O Quadro de Material Bélico

O QMB realiza o apoio logístico voltado para a manutenção do material bélico, principalmente, os armamentos, as viaturas e as aeronaves. Inclui-se aí o suprimento de peças e conjuntos de reparação destinados a esses materiais. Cuida ainda do suprimento de combustíveis, óleos, graxas e lubrificantes para motores e máquinas.

O Patrono

O patrono do Quadro de Material Bélico é o Tenente-General Napion.
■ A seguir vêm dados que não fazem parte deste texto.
(** Draining until nothing waits ends. When it succeeds, nothing waits, the
    turn is still active, and the inputs that waited and all that arrived
    meanwhile are in the transcript, in order. *)
Theorem drain_until_empty_ends w r w' :
  has_thread w -> active w = turn -> named (pending w ++ arrived_since w w') ->
  drainPendingInputUntilEmptyLifecycleLocked env turn w = (r, w') ->
  match r with
  | Ok _ =>
    pending w' = [] /\ active w' = turn /\
    message_ids w' = deliver (message_ids w) (item_ids (pending w ++ arrived_since w w'))
  | Err e => e <> ErrOutOfFuel
  end.
Proof.
  intros Hw Ha Hn E.
  pose proof (drain_loop_ok _ w r w' Hw Ha ltac:(left; done) Hn E) as Hr.
  destruct r as [u|e]; [|by apply plain_fuel]. destruct Hr as (? & ? & []). done.
Qed.

(** ** The inputs of a turn that failed *)

Lemma repair_run w r w' : repair_outcome env w = (r, w') ->
  grows w w' /\ ew_arrived w' = ew_arrived w /\ ew_windows w' = ew_windows w /\
  pending w' = pending w /\ plain_result r = true.
Proof.
  unfold repair_outcome, bind, draw_outcome.
  destruct (ee_repair env (ew_calls w)); intros [= <- <-]; split_and!; try done; grow.
Qed.

(** One round of the loop: a repair, or none, then a drain. *)
Lemma preserve_before (repaired : bool) w r w' :
  (if repaired then ret tt else repair_outcome env) w = (r, w') ->
  grows w w' /\ ew_arrived w' = ew_arrived w /\ ew_windows w' = ew_windows w /\
  pending w' = pending w /\ plain_result r = true.
Proof. destruct repaired; [intros [= <- <-]; split_and!; try done; reflexivity|apply repair_run]. Qed.

Lemma attempts_since w w1 : attempts w w1 ->
  ew_arrived w1 = ew_arrived w ++ arrived_since w w1.
Proof. intros Hat. destruct (attempts_prefix _ _ Hat) as [l E]. by rewrite (arrived_since_app w w1 l E). Qed.

Lemma preserve_loop_prefix fuel : forall repaired w,
  ew_arrived w `prefix_of` ew_arrived (preserve_loop env fuel repaired turn w).2.
Proof.
  induction fuel as [|fuel IH]; intros repaired w; [reflexivity|]. cbn [preserve_loop].
  unfold bind at 1, get_engine. destruct (negb _); [reflexivity|].
  destruct (en_pendingInput (ew_engine w)); [reflexivity|].
  destruct ((do_ (if repaired then ret tt else repair_outcome env);;
    do_ drainPendingInputLifecycleLocked env turn;; preserve_loop env fuel true turn) w)
    as [r w'] eqn:E. simpl.
  apply bind_run in E as [(u & w1 & E1 & E)|(e & E1 & _)];
    apply preserve_before in E1 as (_ & Ea & _); rewrite <- Ea; [|reflexivity].
  pose proof (sound_drain env turn w1) as [Ht%tight_prefix _].
  apply bind_run in E as [(u2 & w2 & E2 & E)|(e & E2 & _)]; rewrite E2 in Ht; [|done].
  etrans; [exact Ht|]. specialize (IH true w2). by rewrite E in IH.
Qed.

Lemma preserve_loop_ok fuel : forall repaired w0 w r w',
  attempts w0 w -> has_thread w -> active w = turn -> enough fuel w ->
  named (pending w ++ arrived_since w w') -> preserve_loop env fuel repaired turn w = (r, w') ->
  exists w1, attempts w0 w1 /\
    match r with
    | Ok _ => pending w1 = [] /\ w' = set_engine (set_active "" (ew_engine w1)) w1
    | Err e => w' = w1 /\ active w' = turn /\ plain e = true
    end.
Proof.
  induction fuel as [|fuel IH]; intros repaired w0 w r w' Hat Hw Hact Hf Hn E;
    [destruct Hf as [?|[_ ?]]; lia|].
  cbn [preserve_loop] in E. unfold bind at 1, get_engine in E.
  replace (negb (en_activeTurnID (ew_engine w) =?s turn)) with false in E
    by (symmetry; apply negb_false_iff; by apply bool_decide_eq_true_2).
  destruct (en_pendingInput (ew_engine w)) as [|it l] eqn:Ep.
  { injection E as <- <-. by exists w. }
  apply bind_run in E as [(u & w1 & E1 & E)|(e & E1 & ->)];
    apply preserve_before in E1 as (Hg & Ea & Ew & Epe & Hpl);
    pose proof (attempts_grows _ _ _ Hat Hg) as Hat1.
  2: { exists w'. split_and!; [done..|by rewrite (gr_active _ _ Hg)|done]. }
  assert (arrived_since w w' = arrived_since w1 w') as Hs by (unfold arrived_since; by rewrite Ea).
  rewrite <- Epe, Hs in Hn.
  pose proof (mv_thread _ _ (grows_moves _ _ Hg) Hw) as Hw1.
  assert (named (pending w1)) as Hn1 by (by apply Forall_app in Hn as [? _]).
  apply bind_run in E as [([] & w2 & E2 & E)|(e & E2 & ->)];
    pose proof (attempts_drain _ _ _ _ Hat1 E2) as Hat2.
  - pose proof (drain_round w1 w2 Hw1 Hn1 E2) as Hr.
    pose proof (preserve_loop_prefix fuel true w2) as Ht2. rewrite E in Ht2. simpl in Ht2.
    apply (IH true w0 w2 r w' Hat2); [apply Hr|by rewrite (rd_active _ _ Hr), (gr_active _ _ Hg)| | |done].
    + apply (enough_round fuel w1 w2); [|rewrite Epe; unfold pending; by rewrite Ep|done].
      unfold enough. by rewrite Ew, Epe.
    + rewrite (rd_pending _ _ Hr), <- (arrived_since_trans w1 w2 w') by (done || apply Hr).
      by apply Forall_app in Hn as [_ ?].
  - exists w'. split; [done|]. split; [done|].
    pose proof (sound_drain env turn w1) as [_ Hpl2]. rewrite E2 in Hpl2. split; [|done].
    destruct (drain_drained w1 (Err e) w' Hw1 Hn1 E2) as [Hmv _].
    rewrite (mv_active _ _ Hmv). change (active w1 = turn). by rewrite (gr_active _ _ Hg).
Qed.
O QMB foi criado em 4 de novembro de 1959 com o propósito de “reunir, oficiais e praças que exerçam funções relativas a pesquisa, estudo, fabricação, recuperação, armazenamento e manutenção do material bélico: armamento, munições e explosivos, material de guerra química, instrumentos e equipamentos de observação e direção de tiro, viaturas, combustíveis e lubrificantes”.

A origem do Símbolo

Suas origens remontam ao Brasil Colônia, quando se organizou uma estrutura de manutenção do material militar para o Exército Colonial. A inexistência de estabelecimentos fabris acarretava grandes dificuldades para as atividades de manutenção e suprimento de armas e demais petrechos de guerra. Diante dessa realidade, em 1762, foi fundada, no Rio de Janeiro, a primeira unidade específica de Material Bélico, denominada “Casa do Trem”, cujo brasão de armas estavam sobrepostos dois canhões coloniais cruzados, os quais, atualmente, são ostentados nos uniformes daqueles que integram o Quadro de Material Bélico do Exército Brasileiro.